The catalase activity in the liver, kidney, lung, and blood hemolysate was measured in newborn, 21-, 70-, 175-, and >400-day-old mice from the strains BALB/c, Csb, C3H/HeSnJ, C3H/S, C57BL/6J, SW, and 129/ReJ. Catalase activity was found to be highest in the liver (~0.33 U/mg protein) followed by the kidney (~0.13 U/mg protein), lung (~0.05 U/mg protein), and blood hemolysate (~0.03 U/mg protein). ANOVA analysis indicated significant differences in enzyme activity among strains and age groups studied. The developmental profiles of enzyme activity were tissue and strain specific. Catalase activity in the blood, for example, was generally higher at birth and at old age, whereas the kidney catalase activity was low at birth and increased substantially with age. Strains could be classified as normal (129/ReJ, BALB/c, C3H/HeSnJ, C3H/S), hypocatalasemic (C57BL/6J, SW), and acatalasemic (Csb) with respect to enzyme activity and it was on this basis that the inheritance of the catalase phenotype was studied using appropriate crosses. The enzyme activity level in each tissue appears to be governed by a unique set of genetic regulators/modifiers that interact with a single structural gene (Cs) or its product to produce the catalase phenotype. Some of these (e.g., Ce-1 and Ce-2) have been previously described but based on the results of various crosses reported here, more must exist that remain still uncharacterized at the molecular level. Models proposed for the inheritance of the catalase phenotype vary in complexity from single allelic differences between strains (e.g., BALB/c × Csb; blood) to a system of multiple interacting genetic determinants (e.g., BALB/c × Csb; liver) each having dominant (e.g., C57BL/6J over BALB/c; liver) and recessive components (e.g., gene(s) conferring the acatalasemic phenotype in BALB/c × Csb; blood and kidney). Such results are important and offer an interesting model to further characterize aspects of eukaryotic gene regulation.
Key words: catalase, inbred mice, tissue specificity, developmental profile, inheritance.

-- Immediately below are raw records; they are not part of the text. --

Lemma id_requests_injective_witness :
  603 <> 604 /\
  path (movie_request 603) = "/movie/603" /\
  path (movie_request 604) = "/movie/604" /\
  movie_request 603 <> movie_request 604 /\
  lookup_request 603 <> lookup_request 604.
Proof.
  assert (Hne : 603 <> 604) by lia.
  assert (H1 : - 2 ^ 53 < 603 < 2 ^ 53) by lia.
  assert (H2 : - 2 ^ 53 < 604 < 2 ^ 53) by lia.
  destruct (id_requests_injective 603 604 H1 H2 Hne) as (Hmovie & _ & Hlookup & _).
  exact (conj Hne (conj eq_refl (conj eq_refl (conj Hmovie Hlookup)))).
Defined.


Lemma addMovie_refused_write_logs_twice_witness :
  flag "downloaded" unmonitored_movie = false /\
  flag "monitored" unmonitored_movie = false /\
  (addMovie ignoring_service matrix_options fresh_world).1 =
    inl (Error "Failed to add movie to Radarr") /\
  length (logs (addMovie ignoring_service matrix_options fresh_world).2) = 2%nat.
Proof.
  assert (H : getMovieByTmdbId ignoring_service (tmdbId matrix_options) fresh_world =
              (inr unmonitored_movie, add_request (lookup_request 603) fresh_world))
    by (vm_compute; reflexivity).
  assert (Hmon : flag "id" unmonitored_movie = true ->
                 flag "monitored" unmonitored_movie = false) by reflexivity.
  destruct (addMovie_refused_write_logs_twice ignoring_service matrix_options
              fresh_world _ unmonitored_movie
              [("id", VNum 7); ("tmdbId", VNum 603);
               ("downloaded", VBool false); ("monitored", VBool false)]
              H eq_refl Hmon eq_refl eq_refl) as [Hres Hlogs].
  refine (conj eq_refl (conj eq_refl (conj Hres _))).
  rewrite Hlogs. reflexivity.
Defined.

L'activité catalase dans le foie, les reins, les poumons et les hémolysats de sang a été mesurée chez des souris naissantes, puis aux âges respectifs de 21, 70, 175 et 400 jours; ces souris étaient issues des souches BALB/c, Csb, C3H/HeSnJ, C3H/S, C57BL/6J, SW et 129/ReJ. L'activité catalase la plus élevée a été trouvée dans le foie (~0,33 U/mg de protéine), suivie des reins (~0,13 U/mg de protéine), des poumons (~0,05 U/mg de protéine) et des hémolysats de sang (~0,03 U/mg de protéine). L'analyse ANOVA a révélé des différences significatives dans l'activité de l'enzyme entre les souches et les groupes d'âges étudiés. Les profils de développement de l'activité de l'enzyme se sont révélés spécifiques aux tissus et aux souches. Par exemple, l'activité de la catalase dans le sang fut plus élevée à la naissance et aux âges avancés, comparativement aux reins où l'activité fut plus faible à la naissance et a augmenté de façon substantielle avec l'âge. Par rapport à l'activité de l'enzyme, les souches ont pu être catégorisées comme normales (129/ReJ, BALB/c, C3H/HeSnJ, C2H/S), hypocatalasémiques (C57/BL/6J, SW) et acatalasémiques (Csb); c'est sur cette base que l'hérédité du phénotype catalase fut étudiée, suite à des croisements appropriés. Dans chaque tissu, le niveau d'activité de l'enzyme semble être régi par un groupe unique de régulateurs/modificateurs génétiques qui interagissent avec un seul gène structural (Cs), ou son produit, pour la production du phénotype catalase. Certains de ces gènes (par ex, Ce-1 et Ce-2) ont été antérieurement décrits mais, d'après les résultats des divers croisements rapportés ici, il existe encore sûrement beaucoup à caractériser au niveau moléculaire. Les modèles proposés relativement à l'hérédité du phénotype catalase varient en complexité, depuis les simples différences alléliques entre souches (par ex., BALB/c × Csb; pour le sang) vers un système de déterminants génétiques multiples interagissants (par ex., BALB/c × Csb; pour le foie), chacun possédant des composants dominants (par ex., C57BL/6J sur BALB/c; pour le foie) et des composants récessifs (par ex., un ou des gènes qui confère(nt) le phénotype acatalasémique chez BALB/c × Csb; pour le sang et les reins). De tels résultats offrent un modèle d'intérêt pour caractériser plus avant les aspects de la régulation eucaryotique des gènes.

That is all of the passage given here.